Lo que sí está claro es que la adopción de estas medidas tendrá una trascendencia capital no solo en lo que es el desarrollo y la conclusión de la crisis sanitaria actual sino también en lo que van a ser sus impactos sociales y económicos. Nada será lo mismo, como dicen algunos, aunque tal vez se esté exagerando. En momentos de tribulación siempre hay personas que manifiestan su parecer más apocalíptico pero el número de seguidores que aglutinan no acredita, por elevado que sea, la racionalidad de sus argumentos. Por grave que sea la COVID-19, ni es la peste negra ni estamos en la Edad Media. No hay cadáveres en las calles ni la enfermedad se está cebando con los jóvenes. De hecho, hoy por hoy parece que, al menos en Occidente, sus efectos más perniciosos serán de naturaleza económica.
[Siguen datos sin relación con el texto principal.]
Lemma substring_split (s : string) : forall n : nat,
  (n <= String.length s)%nat ->
  String.append (String.substring 0 n s)
    (String.substring n (String.length s - n) s) = s.
Proof.
  induction s as [|c s IH]; intros n Hn.
  - destruct n; reflexivity.
  - destruct n as [|n]; simpl.
    + rewrite substring_all. reflexivity.
    + change (String c (String.append (String.substring 0 n s)
                         (String.substring n (String.length s - n) s))
              = String c s).
      rewrite IH by (simpl in Hn; lia). reflexivity.
Qed.

Lemma length_substring_0 (s : string) : forall n : nat,
  (n <= String.length s)%nat -> String.length (String.substring 0 n s) = n.
Proof.
  induction s as [|c s IH]; intros n Hn.
  - destruct n; [reflexivity | cbn in Hn; lia].
  - destruct n as [|n]; [reflexivity|]. cbn. f_equal. apply IH. cbn in Hn. lia.
Qed.

(** X11. A file compressed and then decompressed gets its name back: the name
    [main] makes when it encodes a file with a name that is not empty
    passes the suffix test of the decoding branch, and the name made from
    it there is the first name. *)
Theorem output_name_encode_decode (fnin : string) :
  fnin <> ""%string ->
  has_rle_suffix (output_name OpEncode fnin) = true
  /\ output_name OpDecode (output_name OpEncode fnin) = fnin.
Proof.
  intros Hne. unfold has_rle_suffix, output_name.
  rewrite string_length_append. change (String.length ".rle") with 4%nat.
  replace (String.length fnin + 4 - 4)%nat with (String.length fnin) by lia.
  rewrite substring_append_l. split; [|reflexivity].
  apply andb_true_intro. split.
  - apply Nat.ltb_lt. destruct fnin; [contradiction | cbn; lia].
  - change 4%nat with (String.length ".rle") at 1.
    rewrite substring_append_r. reflexivity.
Qed.
(** * Crypto Analytics (Homework 4) frontend: a shallow embedding

    The development follows the Next.js sources of the repository:

    - the comparison page ([CompareContent], [handleCompare]),
    - the dashboard ([Dashboard]: [sortedCoins], [topMovers]),
    - the coin-detail page ([CoinDetail]) and the card that links to it
      ([CryptoCard]),
    - the two chart components ([Sparkline], [CandlestickChart]).

    JavaScript values that the pages receive from the gateway are JSON, so
    numbers are modelled as rationals [Q] (every finite double is one, and
    the code only tests them for truthiness or for the sign of a
    difference), strings as [string] and objects with computed keys as
    [gmap string jsval]. *)

From Stdlib Require Import QArith Qabs Qminmax Lqa Ascii.
From stdpp Require Import gmap strings list sorting pretty.

Local Open Scope string_scope.

(** ** JavaScript primitives used by the pages *)

Module JS.

(** The JSON-born values that reach the merge and the sort comparators. *)
Inductive jsval :=
  | JUndefined
  | JNull
  | JNum (q : Q)
  | JStr (s : string).

(** ToBoolean: [undefined], [null], [0] and the empty string are falsy. *)
Definition truthy (v : jsval) : bool :=
  match v with
  | JUndefined | JNull => false
  | JNum q => negb (Qeq_bool q 0)
  | JStr s => negb (String.eqb s "")
  end.

(** [a || b] *)
Definition or (a b : jsval) : jsval := if truthy a then a else b.

(** Relational comparison of two strings, code unit by code unit. *)
Definition str_le (a b : string) : Prop := String.compare a b ≠ Gt.
Definition str_lt (a b : string) : Prop := String.compare a b = Lt.

(** SortCompare without a [comparefn]: both sides are strings here. *)
Definition default_compare (a b : string) : Q :=
  match String.compare a b with
  | Lt => (-1)%Q
  | Eq => 0%Q
  | Gt => 1%Q
  end.

(** [Array.prototype.sort(comparefn)]. ECMAScript fixes the result for a
    consistent comparator (sorted, stable) and leaves the algorithm open;
    a stable insertion sort is one such algorithm. [x] goes in front of
    [y] when [comparefn x y <= 0]. *)
Section sort.
Context {A : Type} (comparefn : A → A → Q).

Fixpoint sort_insert (x : A) (l : list A) : list A :=
  match l with
  | [] => [x]
  | y :: l' =>
      if Qle_bool (comparefn x y) 0 then x :: y :: l'
      else y :: sort_insert x l'
  end.

Definition Array_sort (l : list A) : list A := foldr sort_insert [] l.

(** "[x] may stay in front of [y]" for this comparator. *)
Definition cmp_le (x y : A) : Prop := Qle_bool (comparefn x y) 0 = true.
End sort.

(** [Set.prototype.add] on a set of strings, kept in insertion order. *)
Definition Set_add (x : string) (s : list string) : list string :=
  if decide (x ∈ s) then s else s ++ [x].

(** [Array.prototype.find] *)
Definition Array_find {A} (p : A → bool) (l : list A) : option A :=
  List.find p l.

(** [Array.prototype.slice(0, n)] *)
Definition Array_slice0 {A} (n : nat) (l : list A) : list A := take n l.

(** ASCII case mapping; [String.prototype.toLowerCase] and [toUpperCase]
    act like this on the code units below 128. *)
Definition is_upper (c : ascii) : bool :=
  let n := N_of_ascii c in ((65 <=? n) && (n <=? 90))%N.
Definition is_lower (c : ascii) : bool :=
  let n := N_of_ascii c in ((97 <=? n) && (n <=? 122))%N.

Definition lower_char (c : ascii) : ascii :=
  if is_upper c then ascii_of_N (N_of_ascii c + 32) else c.
Definition upper_char (c : ascii) : ascii :=
  if is_lower c then ascii_of_N (N_of_ascii c - 32) else c.

Fixpoint map_string (f : ascii → ascii) (s : string) : string :=
  match s with
  | EmptyString => EmptyString
  | String c s' => String (f c) (map_string f s')
  end.

Definition toLowerCase : string → string := map_string lower_char.
Definition toUpperCase : string → string := map_string upper_char.

(** Ticker symbols: upper-case letters and digits. *)
Definition is_digit (c : ascii) : bool :=
  let n := N_of_ascii c in ((48 <=? n) && (n <=? 57))%N.

Fixpoint all_chars (p : ascii → bool) (s : string) : bool :=
  match s with
  | EmptyString => true
  | String c s' => p c && all_chars p s'
  end.

Definition ticker (s : string) : bool :=
  all_chars (λ c, is_upper c || is_digit c) s.

End JS.


(** ** Calendar days written as [YYYY-MM-DD] *)

Module IsoDate.

Record day := Day { year : nat; month : nat; mday : nat }.

Definition digit (n : nat) : ascii := ascii_of_nat (48 + n).

(** Two decimal digits, then the rest of the text. *)
Definition two (n : nat) (rest : string) : string :=
  String (digit (n / 10)) (String (digit (n mod 10)) rest).

Definition print (d : day) : string :=
  two (year d / 100) (two (year d mod 100)
    (String "-" (two (month d) (String "-" (two (mday d) ""))))).

Definition wf (d : day) : Prop :=
  year d < 100 * 100 ∧ month d < 100 ∧ mday d < 100.

(** The calendar order. *)
Definition before (a b : day) : Prop :=
  year a < year b ∨
  (year a = year b ∧
   (month a < month b ∨ (month a = month b ∧ mday a < mday b))).

End IsoDate.
(** ** The comparison page: [CompareContent] *)

Module Compare.
Import JS.

(** One element of [compareResult.coinN.data]; the page reads two fields. *)
Record bar := Bar { date : string; close : jsval }.

(** [compareResult.coinN] *)
Record coin_series := CoinSeries { symbol : string; data : list bar }.

(** [coinN.data.forEach(d => dates.add(d.date))] *)
Definition add_dates (d : list bar) (dates : list string) : list string :=
  foldl (λ s b, Set_add (date b) s) dates d.

(** [dN?.close] *)
Definition close_of (d : option bar) : jsval :=
  match d with
  | Some b => close b
  | None => JUndefined
  end.

(** The object literal [{date, [sym1]: v1, [sym2]: v2}]: properties are
    defined from left to right, a later key overwrites an equal earlier one. *)
Definition entry (dt sym1 : string) (v1 : jsval) (sym2 : string) (v2 : jsval)
  : gmap string jsval :=
  <[sym2 := v2]> (<[sym1 := v1]> (<["date" := JStr dt]> ∅)).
Algunos de estos efectos de la COVID-19 y de las medidas de protección adoptadas ya están aquí. El parón económico de estas semanas nos está pasando la factura a modo de un súbito incremento del desempleo, lo que llevará a una caída del consumo y del poder adquisitivo de muchas familias, al cierre de empresas y a más paro. Este trance será temporal y en cuestión de un periodo de tiempo esperemos que no muy largo se superará, aunque conlleve un nuevo aumento de la desigualdad social que, como hemos visto desde la recesión de 2008, no para de crecer. No obstante, en algunos lugares como en las Baleares la remontada será más complicada.
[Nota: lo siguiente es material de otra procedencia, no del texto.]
Lemma name_importable_total m x (ns : namespace) :
  name_importable w m x = true →
  ∃ ns', exec_stmt mode w (FromImport m x) ns = Done ns'.
Proof.
  unfold name_importable. simpl. unfold load_submodule, import_from.
  destruct (w_sub w !! m) as [[md|e]|]; try done.
  intros [v Hv]%bool_decide_eq_true. rewrite Hv. eauto.
Qed.

End Completion.

Lemma find_module_sub w m :
  is_Some (w_sub w !! m) →
  find_module ImplicitRelative w m =
  (qualified m, default (Raised (no_module m)) (w_sub w !! m)).
Proof. intros [r Hr]. unfold find_module. by rewrite Hr. Qed.

Lemma submodule_loads_total w m (ns : namespace) :
  submodule_loads w m = true →
  exec_stmt ImplicitRelative w (Import m) ns = Done (<[m := ModObj (qualified m)]> ns).
Proof.
  unfold submodule_loads. simpl.
  by destruct (w_sub w !! m) as [[md|e]|].
Qed.



(** * The claims *)

(** C1. When the initializer has run to its end, each of the ten modules it
    star-imports was loaded, and every public name of each is bound in the
    package namespace; so is [BlockstackAPIEndpoint], taken from [rpc]. *)
Theorem public_symbols_bound mode w (ns0 ns : namespace) :
  exec_body mode w init_body ns0 = Done ns →
  (∀ m, m ∈ star_modules →
     ∃ md, w_sub w !! m = Some (Loaded md) ∧
           ∀ x, x ∈ public_names md → is_Some (ns !! x)) ∧
  (∃ md, w_sub w !! "rpc" = Some (Loaded md) ∧
         is_Some (m_dict md !! "BlockstackAPIEndpoint")) ∧
  is_Some (ns !! "BlockstackAPIEndpoint").
Proof.
  intros H. split.
  - intros m Hm. eapply exec_body_star_loaded; [exact H|].
    apply star_imported_elem. by rewrite star_imported_init.
  - eapply exec_body_name_loaded; [exact H|]. in_list.
Qed.

Lemma sample_result_done :
  exec_body ImplicitRelative sample_world init_body ∅ = Done sample_ns.
Proof. vm_compute. reflexivity. Defined.

Lemma public_symbols_bound_witness :
  exec_body ImplicitRelative sample_world init_body ∅ = Done sample_ns ∧
  ((∀ m, m ∈ star_modules →
     ∃ md, w_sub sample_world !! m = Some (Loaded md) ∧
           ∀ x, x ∈ public_names md → is_Some (sample_ns !! x)) ∧
   (∃ md, w_sub sample_world !! "rpc" = Some (Loaded md) ∧
          is_Some (m_dict md !! "BlockstackAPIEndpoint")) ∧
   is_Some (sample_ns !! "BlockstackAPIEndpoint")).
Proof.
  split; [exact sample_result_done|].
  apply (public_symbols_bound ImplicitRelative sample_world ∅ sample_ns).
  vm_compute. reflexivity.
Defined.
(** The four variant substitutions, in the order both functions apply
    them. *)
Definition resolve (g1 g2 : bool) (n : nat) (g3 g4 : bool) (m : nat)
    (s : str) : str :=
  re_sub upcusa_re [TGroup 1]
    (re_sub pcus_re [TGroup 1]
       (re_sub (UP_re g3 g4) [TGroup m]
          (re_sub (PU_re g1 g2) [TGroup n] s))).

(** [s] is cleaned, as a title and as content, the way [kept], which has
    no variant tag, is: only the reference codes of [kept] are still
    removed from content. *)
Definition cleaned_as (s kept : str) : Prop :=
  clean_title s = strip kept
  /\ forall content_lines title_,
       join (L " ") content_lines = s ->
       clean_content content_lines title_ = tidy title_ (strip_refs kept).

(** *** Reference codes *)

(** A non-empty run of digits. *)
Definition digits (d : str) : bool :=
  match d with [] => false | _ :: _ => forallb isdigit d end.

(** [[d1.d2]] *)
Definition ref_code (d1 d2 : str) : str :=
  L "[" ++ d1 ++ L "." ++ d2 ++ L "]".

(** *** The loop *)

(** A chapter is open. *)
Definition has_chapter (st : state) : bool :=
  match current_chapter st with Some _ => true | None => false end.

(** A closed chapter that yields no section. *)
Definition dropped (st : state) : bool :=
  has_chapter st &&
  (negb (truthy (current_title st)) ||
   match clean_content (current_content st) (current_title st) with
   | [] => true
   | _ :: _ => false
   end).

(** The chapter counter and the open chapter agree. *)
Definition chapter_ok (st : state) : Prop :=
  match current_chapter st with
  | None => chapter_num st = 0
  | Some k => k = chapter_num st /\ 1 <= k
  end.

(** A title, when there is one, begins with the lead-in word. *)
Definition title_ok (st : state) : Prop :=
  forall t, current_title st = Some t -> starts_with_Of t = true.

(** The chapter fields of a section list, read back as integers. *)
Definition chapter_numbers (secs : list Section_) : list (option nat) :=
  map (fun sec => int_of_str (chapter sec)) secs.

(** The topic lookup as the specification words it: the topics of every
    key phrase found in the lowered title, in table order, or the single
    fallback topic. *)
Definition topics_of_table (table : list (str * list str)) (title_ : str)
    : list str :=
  match flat_map snd
          (filter (fun kv => contains (fst kv) (lower title_)) table) with
  | [] => [L "theology"]
  | found => found
  end.

(** [raw] is not detected as a chapter header. *)
Definition not_header (raw : str) : bool := negb (is_header (strip raw)).

(** The lines the "collect content" block appends out of [ls] while a
    chapter with title [cur_title] is open. *)
Definition collected (cur_title : option str) (ls : list str) : list str :=
  flat_map
    (fun raw =>
       let line := strip raw in
       if is_noise line cur_title || is_book_list line then [] else [line])
    ls.

(** Two headers [h1] and [h2], none elsewhere; the first chapter has the
    title [t] and the single content line [c], the second finds no title. *)
Definition two_header_scenario (front : list str) (h1 : str)
    (body : list str) (h2 : str) (back : list str) (t c : str) : Prop :=
  forallb not_header front = true
  /\ forallb not_header body = true
  /\ forallb not_header back = true
  /\ is_header (strip h1) = true
  /\ is_header (strip h2) = true
  /\ lookahead (body ++ h2 :: back) = Some t
  /\ lookahead back = None
  /\ collected (Some t) body = [c].

(** *** Brackets that do not nest *)

(** Scanning [s] left to right, no ['['] is met inside a bracketed span. *)
Fixpoint flat_scan (inside : bool) (s : str) : bool :=
  match s with
  | [] => true
  | c :: s' =>
      if Ascii.eqb c "[" then
        if inside then false else flat_scan true s'
      else if Ascii.eqb c "]" then flat_scan false s'
      else flat_scan inside s'
  end.

(** The brackets of [s] do not nest. *)
Definition flat (s : str) : bool := flat_scan false s.

(** The same strings, built from plain characters, closed groups [[b]]
    whose bodies satisfy [ok], and at most one unclosed group at the end. *)
Inductive flat_with (ok : str -> Prop) : str -> Prop :=
| flat_nil : flat_with ok []
| flat_char (c : ascii) (s : str) :
    c <> "["%char -> flat_with ok s -> flat_with ok (c :: s)
| flat_group (b s : str) :
    plain b = true -> ok b -> flat_with ok s ->
    flat_with ok ("["%char :: b ++ "]"%char :: s)
| flat_open (b : str) :
    plain b = true -> flat_with ok ("["%char :: b).

(** The same, and every bracketed span is closed. *)
Fixpoint closed_scan (inside : bool) (s : str) : bool :=
  match s with
  | [] => negb inside
  | c :: s' =>
      if Ascii.eqb c "[" then
        if inside then false else closed_scan true s'
      else if Ascii.eqb c "]" then closed_scan false s'
      else closed_scan inside s'
  end.

(** The brackets of [s] do not nest and none is left open. *)
Definition closed (s : str) : bool := closed_scan false s.

(** Strings built from plain characters and closed groups only. *)
Inductive closed_with (ok : str -> Prop) : str -> Prop :=
| closed_nil : closed_with ok []
| closed_char (c : ascii) (s : str) :
    c <> "["%char -> closed_with ok s -> closed_with ok (c :: s)
| closed_group (b s : str) :
    plain b = true -> ok b -> closed_with ok s ->
    closed_with ok ("["%char :: b ++ "]"%char :: s).

(** Neither tag opener occurs in [s]. *)
Definition tagless (s : str) : bool :=
  negb (contains (L "[PCUS ") s) && negb (contains (L "[UPCUSA ") s).

(** What may stand in front of a variant tag: brackets that do not nest
    and are all closed, and no other variant tag. *)
Definition context_before (s : str) : bool := closed s && tagless s.

(** What may stand behind a variant tag: brackets that do not nest, and no
    other variant tag. *)
Definition context_after (s : str) : bool := flat s && tagless s.

(** [b] is the inside of a tag: [code] followed by a non-empty text. *)
Definition tag_body (code b : str) : Prop :=
  exists x, x <> [] /\ b = code ++ x.

(** No variant tag of either code. *)
Definition untagged (b : str) : Prop :=
  ~ tag_body (L "PCUS ") b /\ ~ tag_body (L "UPCUSA ") b.

(* ================================================================== *)
(** ** Further notions: the input as chapters *)

(** The input cut at its header lines: the lines in front of the first
    header, then every header line with the lines up to the next one. *)
Fixpoint split_chapters (lines : list str)
    : list str * list (str * list str) :=
  match lines with
  | [] => ([], [])
  | raw :: rest =>
      let (front, chapters) := split_chapters rest in
      if is_header (strip raw)
      then ([], (raw, front) :: chapters)
      else (raw :: front, chapters)
  end.

(** The lines of a list of chapters, in order. *)
Definition chapter_lines (chapters : list (str * list str)) : list str :=
  flat_map (fun ch => fst ch :: snd ch) chapters.

(** The section, if any, of the chapter numbered [k] whose own lines are
    [body] and which is followed by the lines [rest]: its title is looked up
    in the lines after its header, its content is what is collected from
    its own lines. *)
Definition chapter_section (k : nat) (body rest : list str)
    : list Section_ :=
  let t := lookahead (body ++ rest) in
  emit (mkState [] (Some k) t (collected t body) k).

(** The sections of a list of chapters, the first of which follows [k]
    earlier ones. *)
Fixpoint chapter_sections (k : nat) (chapters : list (str * list str))
    : list Section_ :=
  match chapters with
  | [] => []
  | (_, body) :: more =>
      chapter_section (S k) body (chapter_lines more)
        ++ chapter_sections (S k) more
  end.

(** *** Title lines *)

(** [raw] carries no lead-in word. *)
Definition no_lead_in (raw : str) : bool :=
  negb (startswith (strip raw) (L "Of ")).

(** [raw] continues a title that has begun: it starts with the lead-in
    word, or it is non-blank and does not start with a bracket. *)
Definition continues_title (raw : str) : bool :=
  let title_line := strip raw in
  startswith title_line (L "Of ")
  || (match title_line with [] => false | _ :: _ => true end
      && negb (startswith title_line (L "["))).

(** *** The book lists *)

(** The names in [numbered_book_re]. *)
Definition numbered_book_names : list string :=
  ["Samuel"; "Kings"; "Chronicles"; "Corinthians"; "Thessalonians";
   "Timothy"; "Peter"; "John"]%string.

(** The names in [book_re]. *)
Definition book_names : list string :=
  ["Genesis"; "Exodus"; "Leviticus"; "Numbers"; "Deuteronomy"; "Joshua";
   "Judges"; "Ruth"; "Samuel"; "Kings"; "Chronicles"; "Ezra"; "Nehemiah";
   "Esther"; "Job"; "Psalms"; "Proverbs"; "Ecclesiastes"; "Isaiah";
   "Jeremiah"; "Lamentations"; "Ezekiel"; "Daniel"; "Hosea"; "Joel";
   "Amos"; "Obadiah"; "Jonah"; "Micah"; "Nahum"; "Habakkuk"; "Zephaniah";
   "Haggai"; "Zechariah"; "Malachi"; "Matthew"; "Mark"; "Luke"; "John";
   "Acts"; "Romans"; "Corinthians"; "Galatians"; "Ephesians";
   "Philippians"; "Colossians"; "Thessalonians"; "Timothy"; "Titus";
   "Philemon"; "Hebrews"; "James"; "Peter"; "Jude"; "Revelation"]%string.

(** *** Topics *)

(** Every topic the table can give, and the fallback. *)
Definition topic_vocabulary : list str :=
  L "theology" :: flat_map snd chapter_keywords.

(** The topics of the key phrases that occur in the lowered title. *)
Definition found_topics (title_ : str) : list str :=
  flat_map snd
    (filter (fun kv => contains (fst kv) (lower title_)) chapter_keywords).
El sector turístico previsiblemente quedará tremendamente tocado. La afluencia de visitantes será mínima y difícilmente veremos este verano las playas abarrotadas, suponiendo que lleguen a llenarse. Las medidas de seguridad posteriores al confinamiento, las distancias de seguridad y el miedo de la gente llevará al cierre de muchos establecimientos de restauración y ocio. Los típicos bares de tapas donde uno se sienta en la barra codo con codo con desconocidos comensales tienen un futuro poco halagüeño y si se ven obligados a reducir su aforo, en muchos casos la rentabilidad del local se irá al garete. Incluso aquellos que queden abiertos habrá que ver cómo nos acostumbramos a acercarnos a ellos. Uno puede asumir con cierta normalidad ir con guantes y mascarilla a comprar al hipermercado o incluso ir al cine, pero lo de tomarse con tales atuendos una tapa con una cañita resulta más extraño.

En la realidad post-confinamiento las cosas no serán lo mismo. Veremos como la tecnología jugará su papel y proliferará seguramente la comida a domicilio, en unos hogares que se habrán reconvertido en centros de teletrabajo. No pocas empresas habrán experimentado estas semanas las ventajas de esta práctica laboral con la que pueden ahorrarse muchos miles de euros en alquileres de oficinas, energía, comunicaciones, etc. La tecnología actual permite monitorizar al trabajador con una eficacia que ni se imagina e incluso ello podría suponer, de rebote, un cierto alivio a los problemas de movilidad de las ciudades. Quién sabe si la inminente popularización del coche eléctrico también se habrá visto afectada por esta inopinada pandemia. Pero no solo para trabajar vive el hombre, o al menos esto es lo que prefiere creer. La tecnología también le presta servicio en sus compras diarias y en los momentos de ocio. Posiblemente los grandes centros comerciales y de entretenimiento deban reinventarse, si bien los que con seguridad lo pasarán peor serán los pequeños comercios, cuyos clientes antes eran reacios al comercio online hasta que lo habrán probado con el confinamiento.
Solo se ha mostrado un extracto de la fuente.